Well, for one, because I learned very quickly that the amount of viewership you receive by having a piece placed in a major publication is pretty minimal. Even when I was writing daily for Inc Magazine, my monthly viewership never once exceeded my viewership here on Medium or over on Quora.

Not once.

But two, in treating my content as Answers to people’s Questions, I slowly built a web that now acts as a long-term library on the Internet. My 3,000+ articles on the Internet (an investment that has taken 5 years) have led to:

  • 40%+ of our Digital Press business being generated by inbound leads or people who read my content and introduce prospective clients directly.
  • Invitations to speak at conferences all over the United States (and internationally)
  • Invitations to contribute to major publications (I received a column at Inc Magazine after writing on Quora for about a year)
  • Invitations to appear on industry podcasts like Entrepreneur On Fire
  • The ability to easily connect with industry leaders, authors, entrepreneurs, speakers, and more.

All because I treated the content I wrote as a long-term investment, and not a short-term stage.

As someone who has been doing this for a long time, here are a few words of advice:

Don’t compromise the vision for today’s step.

So many companies get caught up wanting to see immediate results (and you can define that in 10 different ways).

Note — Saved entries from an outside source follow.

(** * S3 concurrent transfer scripts: a shallow embedding

    The two scripts [s3_concurrent_downloader.py] and
    [s3_concurrent_uploader.py] drive the AWS CLI from a thread pool.  This
    file embeds them as state-passing functions over an explicit [World]
    (the operating system, the AWS CLI, the clock and the thread scheduler)
    and proves properties of the result, the counters and the work list.

    Conventions of the embedding:
    - a Python [str] is the [string] of its UTF-8 encoding; [str.split],
      [str.strip] and [str.isspace] work on its characters ([Str.chars]),
      and white space is what Python takes for it, U+0085, U+00A0, U+2028
      or U+3000 included; separators that are ASCII characters are looked
      for byte by byte;
    - a Python [int] is a [Z]; a Python [float] is a binary64 number
      ([Float.float]), and its arithmetic rounds to nearest, ties to even;
    - an exception is a value of [exn]; a function that may raise returns
      [A + exn] next to the state it leaves behind;
    - [print] appends an f-string to a log and never fails. *)

From Stdlib Require Import String Ascii List ZArith Lia DecimalString SpecFloat.
From stdpp Require Import gmap strings.
Import ListNotations.
Open Scope string_scope.
Open Scope Z_scope.

(* [++] is list concatenation throughout; strings are joined with [+:+]. *)
Disable Notation "_ ++ _" : string_scope.

(** ** Python strings *)

Module Str.

(** A byte below 0x80 encodes a character by itself. *)
Definition is_ascii (c : ascii) : bool := (nat_of_ascii c <? 128)%nat.

(** The bytes 0x80-0xBF continue the encoding of a character. *)
Definition is_continuation (c : ascii) : bool :=
  let n := nat_of_ascii c in (128 <=? n)%nat && (n <? 192)%nat.

(** The characters of a [str], each with its encoding: a byte from 0x80
    on takes the continuation bytes that follow it. *)
Fixpoint chars (s : string) : list string :=
  match s with
  | EmptyString => []
  | String c s' =>
      match chars s' with
      | String c' ch :: rest =>
          if negb (is_ascii c) && is_continuation c'
          then String c (String c' ch) :: rest
          else String c EmptyString :: String c' ch :: rest
      | rest => String c EmptyString :: rest
      end
  end.

(** [ord(ch)] for the encoding of one character; [-1] for bytes that
    encode none. *)
Definition code_point (ch : string) : Z :=
  let byte (c : ascii) : Z := Z.of_nat (nat_of_ascii c) in
  match ch with
  | String a EmptyString => if byte a <? 128 then byte a else -1
  | String a (String b EmptyString) =>
      if (194 <=? byte a) && (byte a <? 224) && is_continuation b
      then (byte a - 192) * 64 + (byte b - 128) else -1
  | String a (String b (String c EmptyString)) =>
      let n := (byte a - 224) * 4096 + (byte b - 128) * 64 + (byte c - 128) in
      if (224 <=? byte a) && (byte a <? 240) && is_continuation b && is_continuation c
         && (2048 <=? n)
      then n else -1
  | String a (String b (String c (String d EmptyString))) =>
      let n := (byte a - 240) * 262144 + (byte b - 128) * 4096 + (byte c - 128) * 64
               + (byte d - 128) in
      if (240 <=? byte a) && (byte a <? 248) && is_continuation b && is_continuation c
         && is_continuation d && (65536 <=? n)
      then n else -1
  | _ => -1
  end.

(** [ch.isspace()] on one character: tab, newline, vertical tab, form
    feed, carriage return, the separators U+001C-U+001F, space, U+0085,
    U+00A0, U+1680, U+2000-U+200A, U+2028, U+2029, U+202F, U+205F and
    U+3000. *)
Definition isspace (ch : string) : bool :=
  let n := code_point ch in
  ((9 <=? n) && (n <=? 13))
  || ((28 <=? n) && (n <=? 32))
  || (n =? 133) || (n =? 160) || (n =? 5760)
  || ((8192 <=? n) && (n <=? 8202))
  || (n =? 8232) || (n =? 8233) || (n =? 8239) || (n =? 8287) || (n =? 12288).

Definition is_char (a c : ascii) : bool := Ascii.eqb a c.

(** The character of ["\n"]. *)
Definition newline : ascii := ascii_of_nat 10.

(** Truth value of a string: non-empty. *)
Definition truthy (s : string) : bool :=
  match s with EmptyString => false | String _ _ => true end.

(** [s.lstrip(chars)], with [p] the membership test of [chars]. *)
Fixpoint lstrip_by (p : ascii -> bool) (s : string) : string :=
  match s with
  | EmptyString => EmptyString
  | String c s' => if p c then lstrip_by p s' else s
  end.

(** [s.rstrip(chars)]. *)
Fixpoint rstrip_by (p : ascii -> bool) (s : string) : string :=
  match s with
  | EmptyString => EmptyString
  | String c s' =>
      match rstrip_by p s' with
      | EmptyString => if p c then EmptyString else String c EmptyString
      | r => String c r
      end
  end.

(** The characters of [s.lstrip()] and of [s.rstrip()]. *)
Fixpoint lstrip_chars (l : list string) : list string :=
  match l with
  | [] => []
  | ch :: l' => if isspace ch then lstrip_chars l' else l
  end.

If you’re dealing with programmatic advertising, like Facebook ads, then that’s a different conversation. But when it comes to written content, there is no such thing as a “3-month thought leader”—and anyone who sells you on that idea is lying to you.

Every single person I’ve given this advice to (friends and clients combined), without fail, has achieved the same results. I’ve watched friends go viral (I even had a friend get more views on a piece than I’ve ever gotten). I’ve watched clients accumulate hundreds of thousands of views on their work, and get invited to contribute to big publications.

It’s the people who stick with it the longest, that reap the largest rewards.

Don’t settle for short-term vanity.

I promise you, no good investor thinks that way.